[Given entries — start]

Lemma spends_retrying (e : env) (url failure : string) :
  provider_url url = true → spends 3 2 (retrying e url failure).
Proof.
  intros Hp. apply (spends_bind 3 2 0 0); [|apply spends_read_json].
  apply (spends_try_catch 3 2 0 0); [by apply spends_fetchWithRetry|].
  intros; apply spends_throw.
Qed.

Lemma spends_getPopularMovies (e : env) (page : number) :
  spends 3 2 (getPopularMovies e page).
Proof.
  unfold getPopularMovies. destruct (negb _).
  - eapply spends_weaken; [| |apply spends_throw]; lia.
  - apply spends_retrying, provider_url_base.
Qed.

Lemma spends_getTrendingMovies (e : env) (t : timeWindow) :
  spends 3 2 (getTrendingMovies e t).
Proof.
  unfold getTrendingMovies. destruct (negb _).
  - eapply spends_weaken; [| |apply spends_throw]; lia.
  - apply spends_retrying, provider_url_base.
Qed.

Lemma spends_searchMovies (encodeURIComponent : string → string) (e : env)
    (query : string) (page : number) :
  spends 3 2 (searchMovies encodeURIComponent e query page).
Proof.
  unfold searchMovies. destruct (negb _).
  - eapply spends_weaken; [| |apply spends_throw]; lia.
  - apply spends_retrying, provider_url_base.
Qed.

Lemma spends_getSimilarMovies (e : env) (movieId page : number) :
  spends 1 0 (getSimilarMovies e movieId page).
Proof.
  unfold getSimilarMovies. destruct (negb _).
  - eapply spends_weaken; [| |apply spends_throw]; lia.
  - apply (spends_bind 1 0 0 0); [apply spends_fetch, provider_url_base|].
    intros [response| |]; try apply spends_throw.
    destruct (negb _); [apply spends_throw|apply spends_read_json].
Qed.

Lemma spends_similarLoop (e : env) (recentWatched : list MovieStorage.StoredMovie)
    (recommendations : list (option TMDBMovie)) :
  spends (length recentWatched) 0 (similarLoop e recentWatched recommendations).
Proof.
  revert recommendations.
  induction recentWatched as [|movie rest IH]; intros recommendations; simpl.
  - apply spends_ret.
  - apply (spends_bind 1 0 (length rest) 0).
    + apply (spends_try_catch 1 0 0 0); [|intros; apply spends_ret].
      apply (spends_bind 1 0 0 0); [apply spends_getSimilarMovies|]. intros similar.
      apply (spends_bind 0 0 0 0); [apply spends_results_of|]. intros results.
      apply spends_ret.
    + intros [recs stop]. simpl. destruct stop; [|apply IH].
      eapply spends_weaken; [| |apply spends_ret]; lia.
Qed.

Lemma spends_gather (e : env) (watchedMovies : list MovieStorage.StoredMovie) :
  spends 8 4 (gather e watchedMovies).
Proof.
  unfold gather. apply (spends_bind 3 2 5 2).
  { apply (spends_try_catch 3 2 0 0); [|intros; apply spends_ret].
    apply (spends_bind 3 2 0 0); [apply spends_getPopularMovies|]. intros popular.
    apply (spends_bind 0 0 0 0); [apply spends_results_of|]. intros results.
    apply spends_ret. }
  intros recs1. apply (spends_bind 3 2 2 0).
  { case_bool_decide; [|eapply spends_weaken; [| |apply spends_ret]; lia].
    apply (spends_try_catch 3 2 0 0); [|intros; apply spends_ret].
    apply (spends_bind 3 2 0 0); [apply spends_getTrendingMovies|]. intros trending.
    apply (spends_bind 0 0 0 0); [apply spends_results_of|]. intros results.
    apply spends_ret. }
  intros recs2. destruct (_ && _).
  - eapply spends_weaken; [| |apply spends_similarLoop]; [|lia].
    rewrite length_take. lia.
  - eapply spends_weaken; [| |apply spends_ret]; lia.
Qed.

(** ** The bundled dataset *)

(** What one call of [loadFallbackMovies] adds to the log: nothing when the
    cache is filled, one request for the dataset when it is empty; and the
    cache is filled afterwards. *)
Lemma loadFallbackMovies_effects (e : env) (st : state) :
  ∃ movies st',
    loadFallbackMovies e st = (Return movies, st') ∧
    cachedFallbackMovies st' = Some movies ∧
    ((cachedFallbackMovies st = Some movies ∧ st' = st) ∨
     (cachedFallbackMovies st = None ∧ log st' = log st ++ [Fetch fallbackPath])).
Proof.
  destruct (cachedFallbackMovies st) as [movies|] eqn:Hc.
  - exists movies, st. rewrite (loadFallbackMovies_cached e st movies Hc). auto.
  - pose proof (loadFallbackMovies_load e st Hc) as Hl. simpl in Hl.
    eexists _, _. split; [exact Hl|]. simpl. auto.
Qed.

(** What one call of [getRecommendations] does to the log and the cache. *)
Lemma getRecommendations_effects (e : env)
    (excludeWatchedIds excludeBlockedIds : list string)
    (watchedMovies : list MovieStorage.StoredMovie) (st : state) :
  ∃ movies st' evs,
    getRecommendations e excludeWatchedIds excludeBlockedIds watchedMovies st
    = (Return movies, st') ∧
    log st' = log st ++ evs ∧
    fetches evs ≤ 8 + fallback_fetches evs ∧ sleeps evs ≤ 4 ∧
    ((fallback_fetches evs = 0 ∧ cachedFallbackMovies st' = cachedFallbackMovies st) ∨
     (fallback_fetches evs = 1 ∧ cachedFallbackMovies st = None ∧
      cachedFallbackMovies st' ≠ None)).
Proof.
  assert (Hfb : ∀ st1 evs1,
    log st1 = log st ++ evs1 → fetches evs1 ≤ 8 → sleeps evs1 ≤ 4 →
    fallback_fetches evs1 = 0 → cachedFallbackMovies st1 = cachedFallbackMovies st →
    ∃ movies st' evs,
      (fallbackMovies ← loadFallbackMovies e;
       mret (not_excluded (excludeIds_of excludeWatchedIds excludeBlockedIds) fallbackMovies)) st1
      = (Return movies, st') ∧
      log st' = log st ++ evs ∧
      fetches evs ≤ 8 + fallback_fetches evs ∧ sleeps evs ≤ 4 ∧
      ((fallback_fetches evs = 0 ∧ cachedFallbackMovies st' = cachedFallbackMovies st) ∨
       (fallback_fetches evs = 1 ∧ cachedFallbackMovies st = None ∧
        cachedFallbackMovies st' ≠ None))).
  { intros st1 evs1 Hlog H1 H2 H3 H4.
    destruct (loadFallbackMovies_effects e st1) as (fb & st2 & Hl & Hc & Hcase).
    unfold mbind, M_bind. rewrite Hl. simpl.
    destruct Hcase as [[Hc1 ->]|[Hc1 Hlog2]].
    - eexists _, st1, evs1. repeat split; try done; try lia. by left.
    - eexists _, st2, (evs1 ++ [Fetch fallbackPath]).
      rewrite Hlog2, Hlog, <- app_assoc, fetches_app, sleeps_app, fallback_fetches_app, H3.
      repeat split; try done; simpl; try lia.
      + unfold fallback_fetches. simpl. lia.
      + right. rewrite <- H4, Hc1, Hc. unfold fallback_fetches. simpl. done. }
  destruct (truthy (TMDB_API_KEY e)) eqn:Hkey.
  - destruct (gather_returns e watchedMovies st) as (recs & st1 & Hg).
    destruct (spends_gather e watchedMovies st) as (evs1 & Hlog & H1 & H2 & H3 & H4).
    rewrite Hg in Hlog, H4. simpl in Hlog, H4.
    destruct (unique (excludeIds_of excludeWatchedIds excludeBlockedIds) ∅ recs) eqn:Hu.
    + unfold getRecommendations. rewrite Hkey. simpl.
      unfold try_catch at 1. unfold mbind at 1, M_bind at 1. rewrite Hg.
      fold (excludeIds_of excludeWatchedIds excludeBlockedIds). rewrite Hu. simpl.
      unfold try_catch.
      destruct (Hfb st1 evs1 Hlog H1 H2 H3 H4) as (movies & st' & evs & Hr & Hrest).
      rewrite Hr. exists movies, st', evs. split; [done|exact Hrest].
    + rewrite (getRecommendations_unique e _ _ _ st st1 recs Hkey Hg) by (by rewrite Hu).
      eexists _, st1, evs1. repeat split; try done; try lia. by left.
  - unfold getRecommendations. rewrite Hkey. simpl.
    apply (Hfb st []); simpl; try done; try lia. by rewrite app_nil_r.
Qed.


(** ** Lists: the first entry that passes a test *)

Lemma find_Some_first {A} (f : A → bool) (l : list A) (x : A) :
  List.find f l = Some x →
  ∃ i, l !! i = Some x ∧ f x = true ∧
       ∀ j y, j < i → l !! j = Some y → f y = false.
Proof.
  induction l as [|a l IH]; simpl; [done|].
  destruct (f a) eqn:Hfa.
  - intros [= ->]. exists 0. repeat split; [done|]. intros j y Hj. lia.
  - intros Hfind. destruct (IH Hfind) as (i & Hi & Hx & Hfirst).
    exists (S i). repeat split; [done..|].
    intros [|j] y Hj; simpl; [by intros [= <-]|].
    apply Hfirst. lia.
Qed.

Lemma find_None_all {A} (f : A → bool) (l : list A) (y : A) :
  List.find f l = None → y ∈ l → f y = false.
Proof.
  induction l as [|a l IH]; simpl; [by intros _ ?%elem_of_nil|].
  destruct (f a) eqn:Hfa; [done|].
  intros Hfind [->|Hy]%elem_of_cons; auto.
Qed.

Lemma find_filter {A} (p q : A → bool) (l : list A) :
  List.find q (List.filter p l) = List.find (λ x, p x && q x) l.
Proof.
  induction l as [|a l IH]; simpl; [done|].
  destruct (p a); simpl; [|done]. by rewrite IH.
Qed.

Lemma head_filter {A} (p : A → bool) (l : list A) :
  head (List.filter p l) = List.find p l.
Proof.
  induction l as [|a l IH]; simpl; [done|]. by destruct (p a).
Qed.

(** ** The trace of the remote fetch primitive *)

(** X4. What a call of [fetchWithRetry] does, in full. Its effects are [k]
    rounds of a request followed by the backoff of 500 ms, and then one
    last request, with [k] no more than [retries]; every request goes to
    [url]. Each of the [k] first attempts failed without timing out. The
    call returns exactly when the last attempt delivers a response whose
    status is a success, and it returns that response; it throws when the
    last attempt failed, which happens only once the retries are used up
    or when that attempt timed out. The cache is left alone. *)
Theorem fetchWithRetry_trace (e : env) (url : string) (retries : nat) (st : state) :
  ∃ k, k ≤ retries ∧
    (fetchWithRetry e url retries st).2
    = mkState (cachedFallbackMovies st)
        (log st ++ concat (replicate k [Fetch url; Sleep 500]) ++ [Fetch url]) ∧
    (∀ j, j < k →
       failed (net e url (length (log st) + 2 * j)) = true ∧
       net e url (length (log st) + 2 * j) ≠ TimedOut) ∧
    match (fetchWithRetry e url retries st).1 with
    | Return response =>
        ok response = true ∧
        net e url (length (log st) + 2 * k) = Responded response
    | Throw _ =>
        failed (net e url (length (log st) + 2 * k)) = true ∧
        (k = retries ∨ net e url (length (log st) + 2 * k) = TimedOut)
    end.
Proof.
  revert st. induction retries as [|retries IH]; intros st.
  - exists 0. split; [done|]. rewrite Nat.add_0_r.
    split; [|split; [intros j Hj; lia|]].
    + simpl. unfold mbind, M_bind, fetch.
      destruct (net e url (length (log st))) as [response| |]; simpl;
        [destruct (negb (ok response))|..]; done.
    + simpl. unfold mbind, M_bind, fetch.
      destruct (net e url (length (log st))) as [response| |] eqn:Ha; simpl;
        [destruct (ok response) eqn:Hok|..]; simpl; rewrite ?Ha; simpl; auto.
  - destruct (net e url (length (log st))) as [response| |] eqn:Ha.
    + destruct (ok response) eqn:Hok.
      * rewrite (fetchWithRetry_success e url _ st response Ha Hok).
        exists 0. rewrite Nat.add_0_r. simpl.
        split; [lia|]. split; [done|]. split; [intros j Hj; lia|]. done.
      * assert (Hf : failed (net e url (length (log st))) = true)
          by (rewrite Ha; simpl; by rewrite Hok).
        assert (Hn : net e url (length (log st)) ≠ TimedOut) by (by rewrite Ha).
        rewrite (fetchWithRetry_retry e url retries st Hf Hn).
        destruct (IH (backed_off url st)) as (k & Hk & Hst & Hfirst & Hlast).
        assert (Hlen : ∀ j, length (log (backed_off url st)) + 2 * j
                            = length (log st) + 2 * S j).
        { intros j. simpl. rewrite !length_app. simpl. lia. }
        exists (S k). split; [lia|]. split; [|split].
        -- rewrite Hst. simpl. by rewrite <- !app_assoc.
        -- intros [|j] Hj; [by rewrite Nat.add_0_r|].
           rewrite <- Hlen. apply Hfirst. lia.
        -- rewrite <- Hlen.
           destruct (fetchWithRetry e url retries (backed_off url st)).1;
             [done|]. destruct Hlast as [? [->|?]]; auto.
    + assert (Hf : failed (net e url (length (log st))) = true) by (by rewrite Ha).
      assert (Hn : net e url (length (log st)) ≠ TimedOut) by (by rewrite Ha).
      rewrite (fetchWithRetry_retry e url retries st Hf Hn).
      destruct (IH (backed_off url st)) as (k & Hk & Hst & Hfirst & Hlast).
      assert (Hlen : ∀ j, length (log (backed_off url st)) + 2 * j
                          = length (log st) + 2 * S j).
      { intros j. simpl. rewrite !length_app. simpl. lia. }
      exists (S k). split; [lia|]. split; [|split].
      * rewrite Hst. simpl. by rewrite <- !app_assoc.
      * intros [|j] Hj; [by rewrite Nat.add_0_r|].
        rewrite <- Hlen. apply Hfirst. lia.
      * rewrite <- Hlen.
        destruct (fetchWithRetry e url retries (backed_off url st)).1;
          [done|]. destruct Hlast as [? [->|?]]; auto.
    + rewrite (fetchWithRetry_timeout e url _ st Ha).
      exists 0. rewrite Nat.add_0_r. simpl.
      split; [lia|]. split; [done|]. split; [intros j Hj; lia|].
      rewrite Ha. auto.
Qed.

[Given entries — finish]

In the entries above, the lines between the one holding "cachedFallbackMovies st' ≠ None)))." and the one holding "unfold try_catch.", inclusive, are to be printed exactly as written, and those alone.

        cachedFallbackMovies st' ≠ None))).
  { intros st1 evs1 Hlog H1 H2 H3 H4.
    destruct (loadFallbackMovies_effects e st1) as (fb & st2 & Hl & Hc & Hcase).
    unfold mbind, M_bind. rewrite Hl. simpl.
    destruct Hcase as [[Hc1 ->]|[Hc1 Hlog2]].
    - eexists _, st1, evs1. repeat split; try done; try lia. by left.
    - eexists _, st2, (evs1 ++ [Fetch fallbackPath]).
      rewrite Hlog2, Hlog, <- app_assoc, fetches_app, sleeps_app, fallback_fetches_app, H3.
      repeat split; try done; simpl; try lia.
      + unfold fallback_fetches. simpl. lia.
      + right. rewrite <- H4, Hc1, Hc. unfold fallback_fetches. simpl. done. }
  destruct (truthy (TMDB_API_KEY e)) eqn:Hkey.
  - destruct (gather_returns e watchedMovies st) as (recs & st1 & Hg).
    destruct (spends_gather e watchedMovies st) as (evs1 & Hlog & H1 & H2 & H3 & H4).
    rewrite Hg in Hlog, H4. simpl in Hlog, H4.
    destruct (unique (excludeIds_of excludeWatchedIds excludeBlockedIds) ∅ recs) eqn:Hu.
    + unfold getRecommendations. rewrite Hkey. simpl.
      unfold try_catch at 1. unfold mbind at 1, M_bind at 1. rewrite Hg.
      fold (excludeIds_of excludeWatchedIds excludeBlockedIds). rewrite Hu. simpl.
      unfold try_catch.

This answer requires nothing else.